*** Begin section ***

Lemma drain_at_point fuel g g' r pre rest :
  at_point g pre rest -> drain_loop fuel g = (g', r) ->
  exists k pre' rest', rest = k ++ rest' /\ at_point g' pre' rest'.
Proof.
  revert g pre rest. induction fuel as [|fuel IH]; intros g pre rest Hp.
  - change (drain_loop 0 g) with (g, @Ok PrivateGroupError unit tt). intros [= <- <-].
    by exists [], pre, rest.
  - rewrite drain_loop_turn, (at_point_epoch _ _ _ Hp).
    destruct (buffered (sequencer g) !! _) as [x|] eqn:Ex;
      [|intros [= <- _]; by exists [], pre, rest].
    pose proof (at_point_epoch _ _ _ Hp) as He.
    pose proof Hp as (Hbs & Hr & Hf & Hb & Hap).
    destruct (Hb _ _ Ex) as (pre2 & b & post & c & Hbs2 & Hr2 & He2 & Hx).
    pose proof (replay_epoch _ _ _ _ Hr2 start_epoch) as [He3 _].
    rewrite He2 in He3. injection He3 as Hlen. rewrite Hbs in Hbs2.
    apply app_inj_1 in Hbs2 as [<- ->]; [|lia].
    rewrite Hr in Hr2. injection Hr2 as <-.
    assert (Hsame : forall g1, crypto g1 = crypto g -> sequencer g1 = sequencer g ->
      at_point g1 pre (b :: post)).
    { intros g1 Hc Hs. unfold at_point, fresh. by rewrite Hc, Hs. }
    destruct (decode x) as [raw|] eqn:Ed;
      [|intros [= <- _]; by exists [], pre, (b :: post)].
    destruct Hx as [->|Hx].
    + unfold decode in Ed. rewrite b64_roundtrip in Ed. injection Ed as <-.
      destruct (at_point_next _ _ _ _ Hp) as (_ & c1 & Hst & _).
      destruct (accept_genuine g b c1 Hst) as (g1 & Ha & _). rewrite Ha.
      intros Hd. destruct (IH _ _ _ (at_point_installed _ _ _ _ _ Hp Ha) Hd)
        as (k & pre' & rest' & -> & Hp').
      by exists (b :: k), pre', rest'.
    + destruct (Hx raw eq_refl) as [err Herr]. unfold accept_commit. rewrite Herr.
      intros [= <- _]. by exists [], pre, (b :: post).
Qed.

Lemma finish_at_point g g' r pre rest :
  at_point g pre rest -> finish g = (g', r) ->
  exists k pre' rest', rest = k ++ rest' /\ at_point g' pre' rest'.
Proof.
  intros Hp. unfold finish. destruct (drain g) as [g1 [u|e]] eqn:Ed; intros [= <- _];
    by eapply drain_at_point.
Qed.

Lemma already_seen cur w x sq :
  (w < cur)%N -> offer cur w x sq = (sq, AlreadySeen).
Proof. intros Hlt. unfold offer. case_decide; [done|]. by rewrite (proj2 (N.compare_lt_iff _ _)). Qed.

(** Replaying [b] when the member may already be further. *)
Lemma replay_step don b todo k g g' r rest :
  bs = don ++ b :: todo -> at_point g (don ++ k) rest ->
  sequence_commit (b64_encode b) g = (g', r) ->
  exists k' rest', at_point g' ((don ++ [b]) ++ k') rest'.
Proof.
  intros Hbs Hp. pose proof (at_point_epoch _ _ _ Hp) as He.
  rewrite sequence_commit_eq, He. unfold decode. rewrite b64_roundtrip. cbn [map_err].
  assert (Hsplit : b :: todo = k ++ rest).
  { destruct Hp as (Hbs' & _). rewrite Hbs, <-app_assoc in Hbs'. by apply app_inv_head in Hbs'. }
  destruct k as [|b' k]; cbn in Hsplit.
  - subst rest. rewrite app_nil_r in *.
    destruct (at_point_next _ _ _ _ Hp) as (Hw & c1 & Hst & _). rewrite Hw.
    destruct (accept_genuine g b c1 Hst) as (g1 & Ha & _).
    assert (Ho : offer (e0 + N.of_nat (length don)) (e0 + N.of_nat (length don))
      (b64_encode b) (sequencer g) = (sequencer g, Apply)).
    { unfold offer. rewrite decide_False by (apply Hp; by left). by rewrite N.compare_refl. }
    rewrite Ho. cbn [fst snd].
    replace (with_sequencer (fun _ => sequencer g) g) with g by (by destruct g).
    rewrite Ha. intros Hf.
    destruct (finish_at_point _ _ _ _ _ (at_point_installed _ _ _ _ _ Hp Ha) Hf)
      as (k' & pre' & rest' & -> & Hp').
    exists k', rest'. replace ((don ++ [b]) ++ k') with pre'; [done|].
    destruct Hp' as (Hb' & _). rewrite Hbs in Hb'.
    apply (app_inv_tail rest'). rewrite <-Hb', <-!app_assoc. done.
  - injection Hsplit as <- ->.
    assert (Hw : exists w, commit_epoch b = Ok w /\ (w < e0 + N.of_nat (length (don ++ b :: k)))%N).
    { destruct Hp as (_ & Hr & _). destruct (replay_epoch _ _ _ _ Hr start_epoch) as [_ Hb].
      destruct (Hb b) as (w & ? & ?); [apply elem_of_app; right; by left|]. exists w. split; [done|lia]. }
    destruct Hw as (w & -> & Hlt). rewrite (already_seen _ _ _ _ Hlt). cbn [fst snd].
    replace (with_sequencer (fun _ => sequencer g) g) with g by (by destruct g).
    intros Hf. destruct (finish_at_point _ _ _ _ _ Hp Hf) as (k' & pre' & rest' & -> & Hp').
    exists (k ++ k'), rest'. replace ((don ++ [b]) ++ k ++ k') with pre'; [done|].
    destruct Hp' as (Hb' & _). destruct Hp as (Hb & _). rewrite Hb in Hb'.
    apply (app_inv_tail rest'). rewrite <-Hb', <-!app_assoc. done.
Qed.

Lemma replay_all don todo k g rest :
  bs = don ++ todo -> at_point g (don ++ k) rest ->
  at_point (foldl (fun g x => (sequence_commit x g).1) g (map b64_encode todo)) bs [].
Proof.
  revert don k g rest. induction todo as [|b todo IH]; intros don k g rest Hbs Hp.
  - rewrite app_nil_r in Hbs. subst don. pose proof Hp as (Hb & _).
    rewrite <-app_assoc in Hb. rewrite <-(app_nil_r bs) in Hb at 1.
    apply app_inv_head in Hb. symmetry in Hb. apply app_nil in Hb as [-> ->].
    by rewrite app_nil_r in Hp.
  - cbn [map foldl]. destruct (sequence_commit (b64_encode b) g) as [g' r] eqn:Es. cbn [fst].
    destruct (replay_step don b todo k g g' r rest Hbs Hp Es) as (k' & rest' & Hp').
    apply (IH (don ++ [b]) k' g' rest'); [by rewrite <-app_assoc|done].
Qed.

Lemma at_end g : at_point g bs [] ->
  crypto g = c_end /\ buffered (sequencer g) = ∅ /\ stuck g = false.
Proof.
  intros Hp. pose proof (at_point_epoch _ _ _ Hp) as He.
  destruct Hp as (_ & Hr & Hf & Hb & _). rewrite genuine in Hr. injection Hr as Hc.
  assert (Hempty : buffered (sequencer g) = ∅).
  { apply map_eq. intros e. rewrite lookup_empty. apply eq_None_not_Some. intros [x Hx].
    pose proof (Hf _ e He (ex_intro _ x Hx)) as Hle.
    destruct (Hb _ _ Hx) as (pre & b & post & c & Hbs & Hrp & Hce & _).
    destruct (replay_epoch _ _ _ _ Hrp start_epoch) as [Hce' _].
    rewrite Hce in Hce'. injection Hce' as ->. rewrite Hbs, length_app in Hle.
    cbn [length] in Hle. lia. }
  split; [done|]. split; [done|]. unfold stuck. rewrite He. unfold gap. by rewrite Hempty.
Qed.
End Resync.


Lemma request_resync_needs_rejoin s s' r :
  request_resync_if_gapped s = (s', r) ->
  needs_rejoin s' = needs_rejoin s /\ crypto (group s') = crypto (group s).
Proof.
  unfold request_resync_if_gapped, publish_control.
  destruct (mls_epoch (crypto (group s))); [|by intros [= <- _]].
  destruct (negb _); [by intros [= <- _]|].
  destruct (should_request _ _) as [seq []]; [|by intros [= <- _]]. cbn [negb].
  destruct (head (network _)) as [[e|]|]; by intros [= <- _].
Qed.

(** While any commit of a later epoch sits in the buffer, forged or not,
    no incoming commit clears a rejoin hint: the hint outlives every commit
    that is applied until the session reaches that epoch. *)
Theorem buffered_gap_keeps_rejoin x s s' r f y :
  fresh (group s) -> buffered (sequencer (group s)) !! f = Some y ->
  needs_rejoin s = true -> apply_commit_sequenced x s = (s', r) ->
  (exists cur, mls_epoch (crypto (group s')) = Some cur /\ (cur <= f)%N) ->
  needs_rejoin s' = true.
Proof.
  intros Hf Hb Hn. unfold apply_commit_sequenced.
  destruct (sequence_commit x (group s)) as [g res] eqn:Es.
  destruct (sequence_commit_spec _ _ _ _ Hf Es) as (Hf' & Hk & [l (Hi & _)] & _ & Ho).
  destruct res as [[]|e]; [| |by intros [= <- _]].
  - intros [= <- _] (cur & Hcur & Hle). exfalso. cbn in Hcur.
    assert (He : mls_epoch (crypto (group s)) <> None).
    { intros He. rewrite sequence_commit_eq, He in Es. injection Es as <-. congruence. }
    destruct (Ho Done eq_refl He) as [Hst Hnone].
    assert (Hempty : buffered (sequencer g) = ∅).
    { apply (stuck_false g cur Hf' Hcur (Hnone _ Hcur)). by destruct (stuck g). }
    destruct (Hk f y Hb) as [Hin|(c & Hc & Hlt)]; [by rewrite Hempty in Hin|].
    rewrite Hcur in Hc. injection Hc as <-. lia.
  - intros Hr _. apply request_resync_needs_rejoin in Hr as [-> _]. done.
Qed.
End Group.

(** ** Witnesses: a session that accepts, at epoch [n], commits of [n] bytes *)

#[local] Instance toy_session : MlsSession N := {
  mls_epoch c := Some c;
  commit_epoch b := Ok (N.of_nat (length b));
  stage_membership c b :=
    if (N.of_nat (length b) =? c)%N then Ok (c + 1)%N else Err (OpenMls "wrong epoch");
}.
#[local] Instance toy_session_laws : MlsSessionLaws N.
Proof.
  intros c b c'. cbn. destruct (N.eqb_spec (N.of_nat (length b)) c) as [<-|]; [|done].
  intros [= <-]. by eexists.
Qed.

Definition toy_encode (b : bytes) : string := String.string_of_list_byte b.
Definition toy_decode (s : string) : result string bytes := Ok (String.list_byte_of_string s).
Lemma toy_roundtrip b : toy_decode (toy_encode b) = Ok b.
Proof. unfold toy_decode, toy_encode. by rewrite String.list_byte_of_string_of_list_byte. Qed.

Definition toy_retain (p : Persistence) (c c' : N) (id : string) (b : bytes)
  : Persistence * result PrivateGroupError unit := (p, Ok tt).

Definition commit_of (n : nat) : bytes := replicate n x61.

Definition toy_group (e : N) (buf : gmap N string) : @Group N :=
  {| crypto := e; sequencer := set_buffered buf new_sequencer; persistence := None;
     group_id := "g" |}.
Definition toy_sequence (x : string) (g : @Group N) :=
  sequence_commit plain_encrypt zero_rng toy_decode toy_retain x g.

(** A member at epoch 2 holding the commit of epoch 3 and a gap at 9. *)
Definition waiting : @Group N := toy_group 2 {[ 3%N := "aaa"; 9%N := "zzz" ]}.

Lemma waiting_fresh : fresh waiting.
Proof.
  intros cur e [= <-] [y Hy]. cbn in *. apply lookup_insert_Some in Hy as [[<- _]|[_ Hy]]; [lia|].
  apply lookup_singleton_Some in Hy as [<- _]. lia.
Qed.


Lemma sequence_commit_outcome_witness :
  Gapped = Gapped <-> exists e y, buffered (sequencer (toy_sequence "aa" waiting).1) !! e = Some y /\
       forall cur, mls_epoch (crypto (toy_sequence "aa" waiting).1) = Some cur -> (cur < e)%N.
Proof.
  refine (proj2 (sequence_commit_outcome plain_encrypt zero_rng toy_decode toy_retain "aa" waiting
    (toy_sequence "aa" waiting).1 Gapped waiting_fresh _ _)); [done|].
  apply surjective_pairing_eq. vm_compute. reflexivity.
Defined.

Definition session_of (g : @Group N) (rejoin : bool) : @GroupSession N :=
  {| group := g; fingerprint := "fp"; needs_rejoin := rejoin; published := []; network := [] |}.

Lemma buffered_gap_keeps_rejoin_witness :
  needs_rejoin (apply_commit_sequenced plain_encrypt zero_rng toy_decode toy_retain "aa"
                  (session_of waiting true)).1 = true.
Proof.
  refine (buffered_gap_keeps_rejoin plain_encrypt zero_rng toy_decode toy_retain "aa"
    (session_of waiting true) _ (Ok tt) 9 "zzz" waiting_fresh _ eq_refl _ _).
  - vm_compute. reflexivity.
  - apply surjective_pairing_eq. vm_compute. reflexivity.
  - exists 4%N. split; [vm_compute; reflexivity|done].
Defined.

*** End section ***

Exercise:
The expected result is every line from the material above that includes "todo".

Task solution:
Lemma replay_step don b todo k g g' r rest :
  bs = don ++ b :: todo -> at_point g (don ++ k) rest ->
  assert (Hsplit : b :: todo = k ++ rest).
Lemma replay_all don todo k g rest :
  bs = don ++ todo -> at_point g (don ++ k) rest ->
  at_point (foldl (fun g x => (sequence_commit x g).1) g (map b64_encode todo)) bs [].
  revert don k g rest. induction todo as [|b todo IH]; intros don k g rest Hbs Hp.
    destruct (replay_step don b todo k g g' r rest Hbs Hp Es) as (k' & rest' & Hp').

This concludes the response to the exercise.